If a virus is the expected cause of tonsillitis, these strategies are the only treatment. Your doctor won't prescribe antibiotics. Your child will likely be better within seven to 10 days.


At-home care strategies to use during the recovery time include the following:


  • Encourage rest. Encourage your child to get plenty of sleep and to rest his or her voice.


  • Provide adequate fluids. Give your child plenty of water to keep the throat moist and prevent dehydration.


  • Provide comforting foods and beverage. Warm liquids — broth, caffeine-free tea or warm water with honey — and cold treats like ice pops can soothe a sore throat.


  • Prepare a saltwater gargle. If your child can gargle, a saltwater gargle of 1 teaspoon (5 milliliters) of table salt to 8 ounces (237 milliliters) of warm water can help soothe a sore throat. Have your child gargle the solution and then spit it out.


  • Humidify the air. Use a cool-air humidifier to eliminate dry air that may further irritate a sore throat, or sit with your child for several minutes in a steamy bathroom.


  • Offer lozenges. Children older than age 4 can suck on lozenges to relieve a sore throat.


  • Avoid irritants. Keep your home free from cigarette smoke and cleaning products that can irritate the throat.


  • Treat pain and fever. Talk to your doctor about using ibuprofen (Advil, Motrin, others) or acetaminophen (Tylenol, others) to minimize throat pain and control a fever. Aspirin has been linked with Reye's syndrome, so use caution when giving aspirin to children or teenagers. Though aspirin is approved for use in children older than age 2, children and teenagers recovering from chickenpox or flu-like symptoms should never take aspirin. Talk to your doctor if you have concerns.




If tonsillitis is caused by a bacterial infection, your doctor will prescribe a course of antibiotics. Penicillin taken by mouth for 10 days is the most common antibiotic treatment prescribed for tonsillitis caused by group A streptococcus. If your child is allergic to penicillin, your doctor will prescribe an alternative antibiotic.


Your child must take the full course of antibiotics as prescribed even if the symptoms go away completely. Failure to take all of the medication as directed may result in the infection worsening or spreading to other parts of the body. Not completing the full course of antibiotics can, in particular, increase your child's risk of rheumatic fever and serious kidney inflammation.


Talk to your doctor or pharmacist about what to do if you forget to give your child a dose.

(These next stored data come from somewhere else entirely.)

(** C6: A selection made under a plan for a provider fits the window of the
    plan. When it does not give up, the reserve for the answer, the tool
    definitions, the current request and the system sections as they are
    rendered cost no more than the window together, and the history kept and
    the notice of a trim fit with them, unless the run is armed to fold its own
    history: then nothing of the history is trimmed, whatever its cost. *)
Theorem selection_fits_window (frags : list ContextFrag) (intent : str) (budget : BudgetEnvelope)
    (window outputReserve toolDefsCost currentRequestCost : Z) (plan : ContextBudgetPlan)
    (Hplan : ComputeContextBudgetPlan window outputReserve toolDefsCost currentRequestCost = (Some plan, None))
    (Hbudget : bePlan budget = Some plan) (Hintent : provider_profile intent)
    (Hsum : forall f, f ∈ frags -> isSystem f = true -> fKind f <> KindConversationSummary)
    (Hok : srFatalError (Select frags (ProfileFor intent) budget).1 = None) :
  let r := (Select frags (ProfileFor intent) budget).1 in
  let fixed := outputReserve + toolDefsCost + currentRequestCost + systemFragCost (srSelected r) in
  fixed <= window /\
  (beKeepHistory budget = false -> fixed + history_cost (srSelected r) + (if srTrimNotice r then noticeCost else 0) <= window) /\
  (beKeepHistory budget = true -> srTrimNotice r = false /\ Forall (fun d => drReason d ∉ historyTrimReasons) (srDropReasons r)).
Proof.
  destruct (Select_stages frags (ProfileFor intent) budget) as (gated & losers & kept & unique & tagged & drops & Hst). cbv zeta.
  pose proof (st_plan _ _ _ _ _ _ _ _ _ _ _ Hst) as Hp. pose proof (st_fatal _ _ _ _ _ _ _ _ _ _ _ Hst Hok) as He.
  destruct (system_budget_spec (fbKept (stBudgets (ProfileFor intent) budget unique)) (ProfileFor intent) (bePlan budget)
    (fbDropped (stBudgets (ProfileFor intent) budget unique))) as (_ & _ & _ & Hsys).
  change (enforceSystemBudget _ _ _ _) with (stSystem (ProfileFor intent) budget unique) in Hsys.
  set (s := stSystem (ProfileFor intent) budget unique) in *.
  destruct (Hsys plan Hbudget) as (Hp' & Hcost & _); [rewrite Hbudget; by destruct Hintent as [-> | ->]|]. specialize (Hcost He).
  assert (Hsc : systemFragCost (srSelected (Select frags (ProfileFor intent) budget).1) = systemFragCost (soSelected s)).
  { apply system_cost_ext, (selected_system _ _ _ _ _ _ _ _ _ _ _ Hst); [intros f; by apply system_must_keep|].
    intros f Hf Hsf Hkind. apply (sys_origin (ProfileFor intent) budget unique) in Hf as [Hn|(g & Hg & Hs)].
    - by apply (notice_kind f).
    - apply (Hsum g); [|by unfold isSystem in *; destruct Hs as (_ & _ & <- & _)|by destruct Hs as (_ & <- & _)].
      apply (unique_kept _ _ _ _ _ _ _ _ _ _ _ Hst) in Hg. by apply (gate_spec _ _ _ _ (st_gate _ _ _ _ _ _ _ _ _ _ _ Hst)). }
  rewrite Hsc. unfold ComputeContextBudgetPlan in Hplan. destruct (window =? 0); [done|].
  destruct ((_ || _) || _) eqn:Eneg; [done|]. injection Hplan as <-. split_and!; [|intros Hkeep|apply kept_history_untrimmed].
  - cbn [finishSystemBudgetPlan plHistoryBudget plSystemBudget] in *. lia.
  - destruct (st_budget _ _ _ _ _ _ _ _ _ _ _ Hst Hok Hkeep _ ltac:(by rewrite Hp, Hp')) as [Hle Hpriced].
    assert (Hsel : srSelected (Select frags (ProfileFor intent) budget).1 = keptFrags tagged drops)
      by apply (st_selects _ _ _ _ _ _ _ _ _ _ _ Hst).
    pose proof (kept_history_le tagged drops (fun i => priced_nonneg tagged i Hpriced) (st_units _ _ _ _ _ _ _ _ _ _ _ Hst)) as Hkh.
    rewrite (kept_history_cost tagged drops Hpriced), <- Hsel in Hkh.
    cbn [finishSystemBudgetPlan plHistoryBudget plSystemBudget] in *. lia.
Qed.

Surgery to remove tonsils (tonsillectomy) may be used to treat frequently recurring tonsillitis, chronic tonsillitis, or bacterial tonsillitis that doesn't respond to antibiotic treatment.


Frequent tonsillitis is generally defined as:


  • More than six episodes in one year.
  • More than four episodes a year over two years.
  • More than three episodes a year over three years.


A tonsillectomy may also be performed if tonsillitis results in difficult to manage complications, such as:


  • Obstructed sleep apnea.
  • Breathing difficulty.
  • A peritonsillar abscess that doesn't improve with antibiotic treatment.


Tonsillectomy is usually done as a one-day surgery. That means your child should be able to go home the day of the surgery. A complete recovery usually takes seven to 10 days.